Рассматриваемый нами пример канонизации позволяет ответить на вопрос о том, как творится должное. Зададимся и другим вопросом — что закладывается в должное? Мы знаем, что средневековый человек мыслил сакральными прецедентами, которые служили для него моделями. В чем же смысл Бориса и Глеба как морально-нравственного образца? Дело не только в том, что во имя первичной и изначальной иерархии — иерархии патриархального возрастного старшинства (а к ней апеллируют и над ней надстраиваются все последующие иерархии, существующие в традиционной культуре: Царь-батюшка; Царица-матушка; Отец наш, заступник-барин; Отче-священник; Отец народов), отрок Борис пожертвовал своей жизнью и жизнью брата. Мы уже осознали, что иерархия превыше и во имя нее следует жертвовать и своей и жизнью близких. Но у этой истории есть и еще один аспект. Согласно житийной версии событий, Борис осознавал, что убивая его и брата, Святополк совершает неблагое дело, идет на преступление. Запрещая страже защитить их и отдавая себя и брата на заклание, он стал пассивным соучастником безнравственного, преступного деяния. Вот, где ядро притчи. Иерархия не подлежит моральной оценке и превыше всего. Дело человека — послушание любой ценой. А если иерарх не прав — так Бог его накажет, как наказал он Святополка, сгинувшего на чужбине. Строго в этой логике понимал русскую традицию Иван Грозный. Его обвинение Курбскому «что же ты отошел, а не принял венец мученический от царя-тирана», а с меня бы, дескать, Бог спросил — прямо вытекает из Сказания.

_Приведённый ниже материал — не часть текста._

Lemma unused_ok k : unused k -> kq_ok at_rest ∅ k.
Proof.
  intros (Em & Es & Ef & Eo & Ex & Ed & Eh & Hp).
  assert (forall i, polled i k = ∅) as Epol by (intros i; unfold polled; destruct (Hp i) as [n ->]; done).
  split; try (intros; rewrite ?Em, ?Es, ?Ef, ?Eo in *; try done; lia).
  - intros d path p Hq. unfold smon_hash in Hq. rewrite Ed, Eh in Hq. by destruct d.
  - intros p x ft ut name f (Hx & _). by rewrite Es in Hx.
  - intros p x ft ut (Hx & _). by rewrite Es in Hx.
  - intros p x ft ut f (Hx & _). by rewrite Es in Hx.
  - intros i. by destruct (Hp i) as [n ->].
  - intros i. by destruct (Hp i) as [n ->].
  - intros i p. rewrite Epol. by intros ?%elem_of_empty.
  - intros p. rewrite Epol. by intros ?%elem_of_empty.
  - intros p x ft ut (Hx & _). by rewrite Es in Hx.
Qed.

(** The daemon before any backend was started. *)
Definition fresh_daemon (s : server) : Prop :=
  sv_kernel s = kqueue_initial /\ knotes (sv_world s) = ∅ /\ ready s.

Lemma unused_inv s : unused (sv_kernel s) -> knotes (sv_world s) = ∅ -> ready s -> kq_inv at_rest s.
Proof.
  intros Hu En Hr. split; [rewrite En; by apply unused_ok|done|]. intros p m x q Hm. by rewrite (proj1 Hu) in Hm.
Qed.
(* ===== verification/ClientReconnect.v ===== *)
(** * Reconnecting, and the calls that fail

    When a read fails the library opens a new connection, puts it in the place
    of the old one and sends the requests of its table again.  The first part
    shows that connecting always completes and touches nothing but the world
    and the remembered user name. *)

From S2P Require Import Prelude Protocol ClientRequests ClientEvents Monad OS.
From S2P Require Import Sockets ClientApi ClientService.

Local Open Scope Z_scope.

Create HintDb quiet.

Section Reconnect.
Context {os : OS} {laws : OSLaws os} {so : Sockets os} {slaws : SocketLaws os so}.

(** ** Calls that do not touch the library's structures *)

Definition same_structures (s s' : client) : Prop :=
  cl_conns s' = cl_conns s /\ cl_reqs s' = cl_reqs s /\ cl_data s' = cl_data s.

#[export] Instance same_structures_pre : PreOrder same_structures.
Proof.
  split; [done|]. intros s1 s2 s3 (H1 & H2 & H3) (H4 & H5 & H6).
  unfold same_structures. by rewrite H4, H5, H6.
Qed.

(** The call completes, and the structures are as before. *)
Definition quiet {A} (m : ST client A) : Prop := forall s, wp m (fun _ s' => same_structures s s') s.
(* ===== verification/Channel.v ===== *)
(** * The daemon's end of a connection ([server/gam_channel.c])

    The socket the daemon listens on, with the checks of the directory it is
    in where sockets are files; accepting a client; the exchange of credentials;
    reading requests; and closing on errors.  A [GIOChannel] is its descriptor,
    the return value of a watch function says whether the watch is kept. *)

From S2P Require Import Prelude Protocol EventQueue Monad OS Sockets.
From S2P Require Import Fs State Subscription Listener ConnSend Node.
From S2P Require Import Tree Emit PollGeneric PollBasic Server Connection.

Local Open Scope Z_scope.

(** [GIOCondition] *)
Definition G_IO_IN : Z := 1.
Definition G_IO_ERR : Z := 8.
Definition G_IO_HUP : Z := 16.
Definition G_IO_NVAL : Z := 32.

Definition EEXIST : Z := 17.

Section Channel.
Context {os : OS} {glib : GLib} {kern : KernelState} {kb : KernelBackend os kern} {so : Sockets os}.
Abbreviation M := (ST server).

(** A call under a [retry:] label. *)
Definition sys_retry {A} (f : world -> sysres A * world) : M (sysres A) := fun s =>
  match retry (S (interrupts (sv_world s))) f (sv_world s) with
  | Ok (r, w) => Ok (r, set_sv_world w s)
  | Fault e => Fault e
  end.
Definition sys_do (f : world -> world) : M unit := sys (fun w => (tt, f w)).

(** ** Closing *)

(** [g_io_channel_shutdown], and the last [g_io_channel_unref]. *)
Definition g_io_channel_shutdown (source : Z) : M unit := _ ← sys (sys_close source); mret tt.

Definition gam_client_conn_shutdown (source : Z) (conn : option ptr) : M unit :=
  match conn with
  | Some conn =>
      found ← gam_connection_exists conn;
      when found (_ ← g_io_channel_shutdown source; _ ← gam_connection_close conn; mret tt)
  | None => g_io_channel_shutdown source
  end.

Definition gam_conn_error (source condition : Z) (data : option ptr) : M bool :=
  _ ← match data with
      | Some conn =>
          found ← gam_connection_exists conn;
          when found (_ ← g_io_channel_shutdown source; _ ← gam_connection_close conn; mret tt)
      | None => g_io_channel_shutdown source
      end;
  mret false.

(** ** Credentials *)

(** A [gboolean] that is -1 on failure. *)
Definition gam_client_conn_send_cred (fd : Z) : M Z :=
  r ← sys_retry (sys_write fd [x00]);
  match r with
  | SysErr _ => mret (-1)
  | SysOk written => if negb (written =? 1) then mret (-1) else mret written
  end.

Definition gam_client_conn_check_cred (source fd : Z) (conn : ptr) : M bool :=
  let failed := _ ← gam_client_conn_shutdown source (Some conn); mret false in
  s_uid ← gets (fun s => getuid (sv_world s));
  r ← sys_retry (sys_recvmsg fd);
  match r with
  | SysErr _ => failed
  | SysOk buf =>
      garbage ← gets (fun s => stack_byte (sv_world s));
      if negb (bool_decide (default garbage buf = x00)) then failed
      else
        cr ← sys (sys_peercred fd);
        match cr with
        | None => failed
        | Some (c_pid, c_uid) =>
            if negb (s_uid =? c_uid) then failed
            else
              r ← gam_connection_set_pid conn c_pid;
              if r <? 0 then failed
              else
                sent ← gam_client_conn_send_cred fd;
                if sent =? 0 then failed else mret true
        end
  end.

(** ** Reading *)

(** Everything but [GAM_STATE_AUTH] of the [switch] below ends the watch. *)
Definition gam_client_conn_read (source condition : Z) (info : option ptr) : M bool :=
  if (condition =? G_IO_HUP) || (condition =? G_IO_NVAL) || (condition =? G_IO_ERR)
  then gam_conn_error source condition info
  else
    match info with
    | None => mret false
    | Some conn =>
        fd ← gam_connection_get_fd conn;
        if fd <? 0 then mret false
        else
          state ← gam_connection_get_state conn;
          match state with
          | GAM_STATE_AUTH => gam_client_conn_check_cred source fd conn
          | GAM_STATE_ERROR | GAM_STATE_CLOSED => mret false
          | GAM_STATE_OKAY =>
              room ← gam_connection_get_data conn;
              r ← sys_retry (sys_read fd room.2);
              match r with
              | SysErr _ => _ ← gam_client_conn_shutdown source (Some conn); mret false
              | SysOk data =>
                  if bool_decide (data = []) then
                    _ ← gam_client_conn_shutdown source (Some conn); mret false
                  else
                    ret ← conn_receive conn data;
                    if ret <? 0 then _ ← gam_client_conn_shutdown source (Some conn); mret false
                    else mret true
              end
          end
    end.

(** [accept] on the listening socket; GLib allocates the channel or aborts. *)
Definition gam_client_create (server : Z) : M (option Z) :=
  if server <? 0 then mret None
  else
    r ← sys_retry (sys_accept server);
    match r with
    | SysErr _ => mret None
    | SysOk client => mret (Some client)
    end.

(** The new connection is watched with [gam_client_conn_read]. *)
Definition gam_incoming_conn_read (source condition : Z) : M bool :=
  o ← gam_client_create source;
  match o with
  | None => mret false
  | Some socket => conn ← gam_connection_new socket; mret true
  end.

(** ** The path of the socket *)

Definition g_get_user_name : M (option string) := sys (fun w => pw_name (getuid w) w).

Definition gam_get_socket_path (session : option string) : M (option string) :=
  gam_client_id ← match session with
                  | None => gets (fun s => default ""%string (getenv "GAM_CLIENT_ID" (sv_world s)))
                  | Some session => mret session
                  end;
  user ← g_get_user_name;
  match user with
  | None => mret None
  | Some user =>
      mret (Some (if abstract_sockets then ("/tmp/fam-" ++ user ++ "-" ++ gam_client_id)%string
                  else ("/tmp/fam-" ++ user ++ "/fam-" ++ gam_client_id)%string))
  end.

Definition gam_get_socket_dir : M (option string) :=
  user ← g_get_user_name;
  mret ((fun user => ("/tmp/fam-" ++ user)%string) <$> user).

(** ** Sockets in the file system *)

(** From the label [create:]; [tries] of at most five. *)
Fixpoint secure_dir_loop (fuel : nat) (dir : string) (tries : nat) : M bool :=
  match fuel with
  | O => fail OutOfFuel
  | S fuel =>
      ret ← sys (sys_mkdir dir);
      match ret with
      | None => mret true
      | Some errno =>
          if negb (errno =? EEXIST) then mret false
          else
            st ← sys (sys_stat_perm dir);
            match st with
            | None => mret false
            | Some st =>
                uid ← gets (fun s => getuid (sv_world s));
                if secure_dir uid st then mret true
                else
                  removed ← sys (sys_rmdir dir);
                  removed ← (if removed : bool then mret true else sys (sys_unlink dir));
                  if negb removed then mret false
                  else if Nat.ltb (S tries) 5 then secure_dir_loop fuel dir (S tries)
                  else mret false
            end
      end
  end.

Definition gam_check_secure_dir : M bool :=
  dir ← gam_get_socket_dir;
  match dir with
  | None => mret false
  | Some dir => secure_dir_loop 5 dir 0
  end.

Definition gam_check_secure_path (path : string) : M bool :=
  ok ← gam_check_secure_dir;
  if negb ok then mret false
  else
    st ← sys (sys_stat_perm path);
    match st with
    | None => mret true
    | Some st =>
        uid ← gets (fun s => getuid (sv_world s));
        if secure_socket uid st then mret true else sys (sys_unlink path)
    end.

(** ** Listening *)

Definition gam_conn_shutdown (session : option string) : M unit :=
  if abstract_sockets then mret tt
  else
    path ← gam_get_socket_path session;
    match path with
    | None => mret tt
    | Some path => _ ← sys (sys_unlink path); mret tt
    end.

Definition gam_listen_unix_socket (path : string) : M Z :=
  fd ← sys sys_socket;
  if fd <? 0 then mret (-1)
  else
    secure ← (if abstract_sockets then mret true
              else
                ok ← gam_check_secure_path path;
                _ ← when ok (sys_do (sys_umask 63));
                mret ok);
    if negb secure then mret (-1)
    else
      bound ← sys (sys_bind fd (sun_path abstract_sockets path));
      if negb bound then _ ← sys (sys_close fd); mret (-1)
      else
        listening ← sys (sys_listen fd);
        if negb listening then _ ← sys (sys_close fd); mret (-1)
        else mret fd.

Definition gam_server_create (session : option string) : M (option Z) :=
  path ← gam_get_socket_path session;
  match path with
  | None => mret None
  | Some path =>
      fd ← gam_listen_unix_socket path;
      if fd =? -1 then mret None else mret (Some fd)
  end.
End Channel.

Вот где кроется социальный смысл истории Бориса и Глеба. И эти слова принадлежат не мифическим отрокам, а историческому Ивану Грозному и обращены к Курбскому, который не пожелал идти на заклание. Идеологические институты четко осознают свои интересы и умело формируют сакральные прецеденты. Разумеется, не все российские святыни столь скандально фиктивны, как Борис и Глеб. Вообще говоря, примеры такого рода можно обнаружить и в других культурах, от мифического св. Христофора в католическом мире до убитого в пьяной драке Хорста Весселя в мифологии нацизма. Тем не менее, все сакрализуемые русской культурой образцы несут в себе фундаментальную подмену.